170728_PRESERVE

Food preservation is judged Thursday at the Rock County 4-H Fair in Janesville. Judge Jodi Swatek talks to Norah Swenson about her trio of jellies that included grapefruit, lilac and watermelon. Next to her, Haleigh Kruse waits for the verdict on her cranberry-apple, blueberry-raspberry and and cranberry-blueberry jams.

JANESVILLE

No one’s homemade pickles will ever look as beautiful as fair pickles.

It’s probably dangerous to make any kind of universal statement about pickles, but these were perfect. Some 4-H’er had cut them with surgical precision and packed them into the jar so the spears looked like a circle of green pickets. The Vlasic pickle-jar-filling machine could not have done it better.

On Thursday, while 1,350 steers passed under the critical eyes of judges in the stock pavilion at the Rock County 4-H Fair, judges in the Craig Center were applying the same scrutiny to pint jars of jam and half-quart jars of pickled asparagus.

The food preservation category includes classes such as “mixed-fruit jam,” “sweet corn off the cob,” “collection of three jars of food for a meal to include one jar each of meat, vegetable and fruit, attach menu for well-balanced meal.”

Each category had different standards, but some things remained consistent.

First, food has to be “processed” the right amount of time. In canning, processing refers to the amount of time the canned item is in the boiling water bath or in the pressure cooker.

“Safety is always first,” said Judge Jodi Swatek.

Next, she looked for qualities such as the right amount of head space, if the jam or jelly had set properly, the consistency of the chunks of fruits or vegetables, the spread of the same items throughout the product, and the cleanliness of the jar.

Head space, as canners know, is the amount of space between the top of the product and the jar lid. For jams and jellies, it’s one-quarter inch. For tomatoes, salsas and other vegetables, it’s usually one-half inch.

The space is needed so the food inside the jar has enough room to gently boil without hitting the bottom of the lid. Steam or fluid can get caught under the lid, and the result could be a jar that doesn’t seal properly.

The appearance of the item was crucial. Fruit needed to be evenly distributed through out a jam. Jellies needed to be clear and uniform in color.

Overall, she was pleased by what she saw.

“The quality was good, but the quantity wasn’t there this year,” Swatek said. “It’s been a crazy growing season this year. It was super dry, and then it was wet, wet, wet.”

Contestants aren’t required to use garden vegetables, but many like to do so.

Some of the usual items she saw on Tuesday included a three-jar set of jellies that included grapefruit, lilac and watermelon.

Those came from Norah Swenson, 18, of River Valley 4-H. She received a blue ribbon for her work.

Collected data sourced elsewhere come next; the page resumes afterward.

(** an attempt shows its challenge before it does anything with it: no record is published and no challenge answered
    before the caller has accepted one. It shows one at most, with nothing published before; if the caller refuses it (a
    lost lease, a full disk), the attempt ends there, with the caller's error. *)
Theorem challenge_shown_first config identifiers csr_pem s r s' :
  fresh s -> issue config identifiers csr_pem s = (r, s') ->
  (forall l1 e l2, at_events s' = l1 ++ e :: l2 -> publishes e = true ->
     exists la token key lb, l1 = la ++ EvChallenge token key :: lb /\ shown (la ++ [EvChallenge token key]) = Ok tt) /\
  (forall l1 token key l2, at_events s' = l1 ++ EvChallenge token key :: l2 ->
     Forall early l1 /\ (forall token' key', EvChallenge token' key' ∉ l2) /\
     forall e, shown (l1 ++ [EvChallenge token key]) = Err e -> l2 = [] /\ r = Err (AcmeFailed e)).
Proof.
  intros Hf H. pose proof (attempted_history _ _ _ (issue_attempted _ _ _ _ _ _ Hf H)) as Hh.
  inversion Hh as [l l' Hl Hl' Heq|l t k e0 Hl Hs Hr Heq|l t k l' Hl Hs Hl' Heq]; rewrite Forall_forall in Hl; try rewrite Forall_forall in Hl'.
  - assert (forall x, x ∈ l ++ l' -> publishes x = false /\ forall t k, x <> EvChallenge t k) as Hnone.
    { intros x [Hx%Hl%early_unpublished|Hx%Hl'%working_unpublished]%elem_of_app; [done|]. destruct (publishes x); naive_solver. }
    split.
    + intros l1 x l2 E Hx. destruct (Hnone x) as [? _]; [rewrite E; apply elem_of_app; right; by left|congruence].
    + intros l1 t k l2 E. destruct (Hnone (EvChallenge t k)) as [_ Hn]; [rewrite E; apply elem_of_app; right; by left|by destruct (Hn t k)].
  - split.
    + intros l1 x l2 E Hx. rewrite <- ?app_assoc in E. symmetry in E. apply split_at_once in E as [(-> & -> & ->)|[Hin|[Hin _]]]; [done|..|by apply elem_of_nil in Hin].
      apply Hl, early_unpublished in Hin as [? _]. congruence.
    + intros l1 token key l2 E. rewrite <- ?app_assoc in E. symmetry in E. apply split_at_once in E as [([= -> ->] & -> & ->)|[Hin|[Hin _]]]; [|exfalso|by apply elem_of_nil in Hin].
      * split_and!; [by rewrite Forall_forall|by intros ? ? ?%elem_of_nil|]. intros e He. split; [done|]. congruence.
      * apply Hl, early_unpublished in Hin as [_ Hn]. by eapply Hn.
  - split.
    + intros l1 x l2 E Hx. rewrite <- ?app_assoc in E. symmetry in E. apply split_at_once in E as [(-> & -> & ->)|[Hin|[Hin [lb ->]]]]; [done|..|by eexists _, _, _, _].
      apply Hl, early_unpublished in Hin as [? _]. congruence.
    + intros l1 token key l2 E. rewrite <- ?app_assoc in E. symmetry in E. apply split_at_once in E as [([= -> ->] & -> & ->)|[Hin|[Hin _]]]; [|exfalso|exfalso].
      * split_and!; [by rewrite Forall_forall| |intros e He; congruence]. intros t' k' Hin. apply Hl', working_unpublished in Hin as [_ Hn]. by eapply Hn.
      * apply Hl, early_unpublished in Hin as [_ Hn]. by eapply Hn.
      * apply Hl', working_unpublished in Hin as [_ Hn]. by eapply Hn.
Qed.
(* ===== verification/ClientTunnel.v ===== *)
(** * ClientTunnel: a running tunnel on the client, [crates/opentunnel/src/tunnel.rs]

    The supervisor runs one bridge session after another; a session reads the bridge, starts a task per public connection
    and reports what happens; a task carries one connection. The socket, the tasks' ends, the clock, the user's routes and
    a shutdown are the inputs of a session, in any order. TLS, the targets' sockets and JSON are parameters. *)

From Stdlib Require Import ZArith Lia Ascii String List.
From stdpp Require Import base list strings gmap.
From S2P Require Import Prelude Text Names ProxyHeader Frames ClientApi.

Definition MAX_CONNS : nat := 256.
#[global] Arguments MAX_CONNS : simpl never.
Definition CERTIFICATE_CHECK_FRESH : Z := 12 * 60 * 60 * 1000.
Definition CERTIFICATE_CHECK_DUE : Z := 60 * 1000.
Definition RENEWAL_WINDOW : Z := 30 * 24 * 60 * 60 * 1000.
Definition RECONNECT_BACKOFF_MIN_MS : Z := 250.
Definition RECONNECT_BACKOFF_MAX_MS : Z := 30000.
Definition UPSTREAM_CONNECT_FAILED : string := "upstream_connect_failed".
Definition UPSTREAM_IO_ERROR : string := "upstream_io_error".

(** A [BTreeMap] from route names to routes, in its order. *)
Definition Routes : Type := list (string * Route).
Definition keys (routes : Routes) : list string := map fst routes.
Fixpoint route_at (routes : Routes) (name : string) : option Route :=
  match routes with
  | [] => None
  | (n, r) :: routes' => if String.eqb n name then Some r else route_at routes' name
  end.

The lilac jam was made from boiling the flowers to create a kind of fluid essence of lilac. She said it has a fruity taste.

Other unusual items included a mango-tomato salsa and a strawberry-vanilla jam that included scrapings of two whole vanilla beans.

Home canners and beginning canners might find the fair’s food preservation display a little intimidating.

Swatek offered these tips to ease their anxiety.

First suggestion?

Take the beginning canning course offered by UW Extension.

“It’s really kind of fun,” Swatek said. “It takes the fear out the process, and you realize that it’s not that hard.”

It’s also a good idea to start with jams and jellies, she said. Then, if you make a mistake in the processing and the cans don’t seal, you can just pop the jars into the freezer.

Finally, the internet is filled with canning recipes and instructions. For safety’s sake, Swatek recommended using UW Extension’s recipes and processing times. They’re based on solid food science research and are safest.